Death was waiting for us on the platform at Ribblehead Station. Well actually it was Mikhail who sang so beautifully and looked so cool in the evening sun that he must be without sin because he’d be so very, very, easy to forgive.

And so began an interesting journey that took us to artistic interventions in Ribblehead Quarry on Friday evening, across 12 miles of Yorkshire dale on Saturday, culminating with our assent of Ingleborough at 7.00am Sunday morning in 50mph winds. The idea was that by Sunday we’d be vulnerable - and vulnerable we were. Hectored by mountain rangers to stay down we huddled like a penguin colony against the wind, grinning and gurning at each other (depending on our skin’s elasticity – work it out) in amazement that we’d made it.

During the assent two ideas came to me: firstly that we were bodies in extremis - well as much as it was possible for a bunch of middle class wannabes to be – and secondly that this is what some people actually had to do to escape a grim fate.

To feel oneself tried to the limit of endurance but have to carry on alters the focus of preservation from the other to the self. What better illustration to show what happens at the immanent end of life, when all other considerations are irrelevant, that we are drawn upon our own resources and instincts for life, for the will, to continue? We find what we need, what has worked for us in the past, and we use it. We use it all.

The second consideration was in applying this idea to people who are in the process of escaping malfeasance of some kind. I remember hearing of stories gleaned from refugee women who were asked to bring objects of significance to a museum focus group (how to make British museums relevant to ethnic minority groups).

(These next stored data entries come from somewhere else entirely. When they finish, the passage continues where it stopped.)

Record Envelope := mkEnvelope {
  env_From : string;
  env_To : string;
  env_Text : string;
  env_ClientID : string;
  env_ClientMsgID : string;
  env_TenantID : string;
  env_AccountID : string;
  env_DataCoding : Z;
  env_Encoding : string;
  env_RegisteredDelivery : Z;
  env_Source : SubmitSource;
  env_ReceivedAt : time;
  env_Meta : option (gmap string string);
  env_UDH : list Z;
  env_RawPayload : list Z;
  env_RawPayloadSet : bool;
  env_SARRefNum : list Z;
  env_SARTotalSegments : list Z;
  env_SARSegmentSeqnum : list Z;
  env_SARSet : bool }.

Definition env_set_To (v : string) (r : Envelope) : Envelope :=
  {| env_From := env_From r; env_To := v; env_Text := env_Text r;
     env_ClientID := env_ClientID r; env_ClientMsgID := env_ClientMsgID r; env_TenantID := env_TenantID r;
     env_AccountID := env_AccountID r; env_DataCoding := env_DataCoding r; env_Encoding := env_Encoding r;
     env_RegisteredDelivery := env_RegisteredDelivery r; env_Source := env_Source r; env_ReceivedAt := env_ReceivedAt r;
     env_Meta := env_Meta r; env_UDH := env_UDH r; env_RawPayload := env_RawPayload r;
     env_RawPayloadSet := env_RawPayloadSet r; env_SARRefNum := env_SARRefNum r; env_SARTotalSegments := env_SARTotalSegments r;
     env_SARSegmentSeqnum := env_SARSegmentSeqnum r; env_SARSet := env_SARSet r |}.

Definition env_set_Text (v : string) (r : Envelope) : Envelope :=
  {| env_From := env_From r; env_To := env_To r; env_Text := v;
     env_ClientID := env_ClientID r; env_ClientMsgID := env_ClientMsgID r; env_TenantID := env_TenantID r;
     env_AccountID := env_AccountID r; env_DataCoding := env_DataCoding r; env_Encoding := env_Encoding r;
     env_RegisteredDelivery := env_RegisteredDelivery r; env_Source := env_Source r; env_ReceivedAt := env_ReceivedAt r;
     env_Meta := env_Meta r; env_UDH := env_UDH r; env_RawPayload := env_RawPayload r;
     env_RawPayloadSet := env_RawPayloadSet r; env_SARRefNum := env_SARRefNum r; env_SARTotalSegments := env_SARTotalSegments r;
     env_SARSegmentSeqnum := env_SARSegmentSeqnum r; env_SARSet := env_SARSet r |}.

One story tells of a woman who brought a humble cooking pot. She carried it over the mountains in deep winter, heavy in her pack and it’s been close by her ever since. Why? Because it belonged to her grandmother and to one of her earliest memories, it symbolised everything she lost in her flight for life. Her grandmother’s hearth, her love, her homeland. A simple pot that cooked food to nourish a family, to grow them strong, to help them work the land, to make more food, to nourish a family, to grow them strong…

What euphoria was shared with our fellow travelers in that descent from Ingleborough – that we were always going to be safe was never really in doubt. The mountain rangers like sheep dogs invested in our protection and we, like sheep, allowed it, happy for someone to be in charge. The euphoria came from knowing that in gamba sono ancora. Our boys and men were safe, our homes were still ours, our cooking pots weren't wanted because our families were fed, nourished, thriving and there’d be hot food for us at base camp, smiles and congratulations.